Ephrin-B2 is a protein that in humans is encoded by the EFNB2 gene.

== Function ==

This gene encodes a member of the ephrin (EPH) family. The ephrins and EPH-related receptors comprise the largest subfamily of receptor protein-tyrosine kinases and have been implicated in mediating developmental events, especially in the nervous system and in erythropoiesis. Based on their structures and sequence relationships, ephrins are divided into the ephrin-A (EFNA) class, which are anchored to the membrane by a glycosylphosphatidylinositol linkage, and the ephrin-B (EFNB) class, which are transmembrane proteins. This gene encodes an EFNB class ephrin which binds to the EPHB4 and EPHA3 receptors.

== Cancer ==
EFNB2 gene has been observed progressively downregulated in Human papillomavirus-positive neoplastic keratinocytes derived from uterine cervical preneoplastic lesions at different levels of malignancy.
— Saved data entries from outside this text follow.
Lemma insert_truncates_to_ids_witness :
  (Demo.payloads <> [] /\ length ["1"] < length Demo.payloads
   /\ Forall has_data (firstn (length ["1"]) Demo.payloads))
  /\ exists data,
       events (world (snd (insert Demo.env [] (Some Demo.payloads) (Some ["1"]) Demo.start)))
       = [IngestData (PDict [("data", PList data)]) "mem0" (PTuple [PStr "AgentMemory"])]
       /\ length data = 1
       /\ fst (insert Demo.env [] (Some Demo.payloads) (Some ["1"]) Demo.start)
          = Ok ["1"].
Proof.
  assert (H1 : Demo.payloads <> []) by discriminate.
  assert (H2 : length ["1"] < length Demo.payloads) by (simpl; lia).
  assert (H3 : Forall has_data (firstn (length ["1"]) Demo.payloads)).
  { repeat constructor; eexists; reflexivity. }
  split; [now repeat split |].
  destruct (insert_truncates_to_ids Demo.env [] Demo.payloads ["1"]
              Demo.start H1 H2 H3) as (data & Hev & Hlen & _ & Hret).
  exists data. repeat split; assumption.
Defined.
For this reason, EFNB2 is likely to be associated with tumorigenesis and may be a potential prognostic marker for uterine cervical preneoplastic lesions progression.

== Interactions ==

EFNB2 has been shown to interact with EPHA3 and EPHB1 in optic chiasm development.

EFNB2 has also been shown to serve as a receptor for Hendra Virus and Nipah Virus, mediating entry into the cell during infection.

Ephrin-B2 has been shown to be a mediator of angiogenesis in mouse models, teasing potential for application to various forms of tissue healing. A novel study published in 2022 showed that Uterine and Splenic Natural Killer cells releasing Ephrin-B2 induced formation of endothelial microtubules in a vascular endothelial pattern.